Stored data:
Lemma hasb_bit m k : 0 ≤ k → hasb m (2 ^ k) = Z.testbit m k.
Proof.
  intros Hk. unfold hasb. rewrite land_bit by done. destruct (Z.testbit m k); [|done].
  assert (0 < 2 ^ k) by lia. by destruct (Z.eqb_spec (2 ^ k) 0); [lia|].
Qed.

Lemma hasb_lor m a b : hasb (Z.lor m a) b = hasb m b || hasb a b.
Proof.
  unfold hasb. rewrite Z.land_lor_distr_l.
  destruct (Z.eqb_spec (Z.land m b) 0) as [->|Hm]; simpl.
  - by rewrite Z.lor_0_l.
  - destruct (Z.eqb_spec (Z.lor (Z.land m b) (Z.land a b)) 0) as [E|]; [|done].
    by apply Z.lor_eq_0_iff in E as [? _].
Qed.

Lemma land_lor_disjoint m a b : Z.land a b = 0 → Z.land (Z.lor m a) b = Z.land m b.
Proof. intros H. by rewrite Z.land_lor_distr_l, H, Z.lor_0_r. Qed.

Lemma xmin_mask m : Z.land m HEAP_XMIN_FROZEN =
  (if hasb m HEAP_XMIN_COMMITTED then HEAP_XMIN_COMMITTED else 0) +
  (if hasb m HEAP_XMIN_INVALID then HEAP_XMIN_INVALID else 0).
Proof.
  change HEAP_XMIN_FROZEN with (Z.lor (2 ^ 8) (2 ^ 9)). rewrite Z.land_lor_distr_r, !land_bit by lia.
  change HEAP_XMIN_COMMITTED with (2 ^ 8). change HEAP_XMIN_INVALID with (2 ^ 9).
  rewrite !hasb_bit by lia. by destruct (Z.testbit m 8), (Z.testbit m 9).
Qed.

Lemma frozen_iff tup : HeapTupleHeaderXminFrozen tup =
  HeapTupleHeaderXminCommitted tup && hasb (t_infomask tup) HEAP_XMIN_INVALID.
Proof.
  unfold HeapTupleHeaderXminFrozen, HeapTupleHeaderXminCommitted. rewrite xmin_mask.
  by destruct (hasb _ HEAP_XMIN_COMMITTED), (hasb _ HEAP_XMIN_INVALID).
Qed.

Lemma xmin_invalid_iff tup : HeapTupleHeaderXminInvalid tup =
  negb (HeapTupleHeaderXminCommitted tup) && hasb (t_infomask tup) HEAP_XMIN_INVALID.
Proof.
  unfold HeapTupleHeaderXminInvalid, HeapTupleHeaderXminCommitted. rewrite xmin_mask.
  by destruct (hasb _ HEAP_XMIN_COMMITTED), (hasb _ HEAP_XMIN_INVALID).
Qed.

## What you need to do
Starting with the line that holds "- destruct (Z.eqb_spec" and ending with the line that holds "change HEAP_XMIN_FROZEN with", retype every line in the data above exactly, and nothing else.

## Your response
  - destruct (Z.eqb_spec (Z.lor (Z.land m b) (Z.land a b)) 0) as [E|]; [|done].
    by apply Z.lor_eq_0_iff in E as [? _].
Qed.

Lemma land_lor_disjoint m a b : Z.land a b = 0 → Z.land (Z.lor m a) b = Z.land m b.
Proof. intros H. by rewrite Z.land_lor_distr_l, H, Z.lor_0_r. Qed.

Lemma xmin_mask m : Z.land m HEAP_XMIN_FROZEN =
  (if hasb m HEAP_XMIN_COMMITTED then HEAP_XMIN_COMMITTED else 0) +
  (if hasb m HEAP_XMIN_INVALID then HEAP_XMIN_INVALID else 0).
Proof.
  change HEAP_XMIN_FROZEN with (Z.lor (2 ^ 8) (2 ^ 9)). rewrite Z.land_lor_distr_r, !land_bit by lia.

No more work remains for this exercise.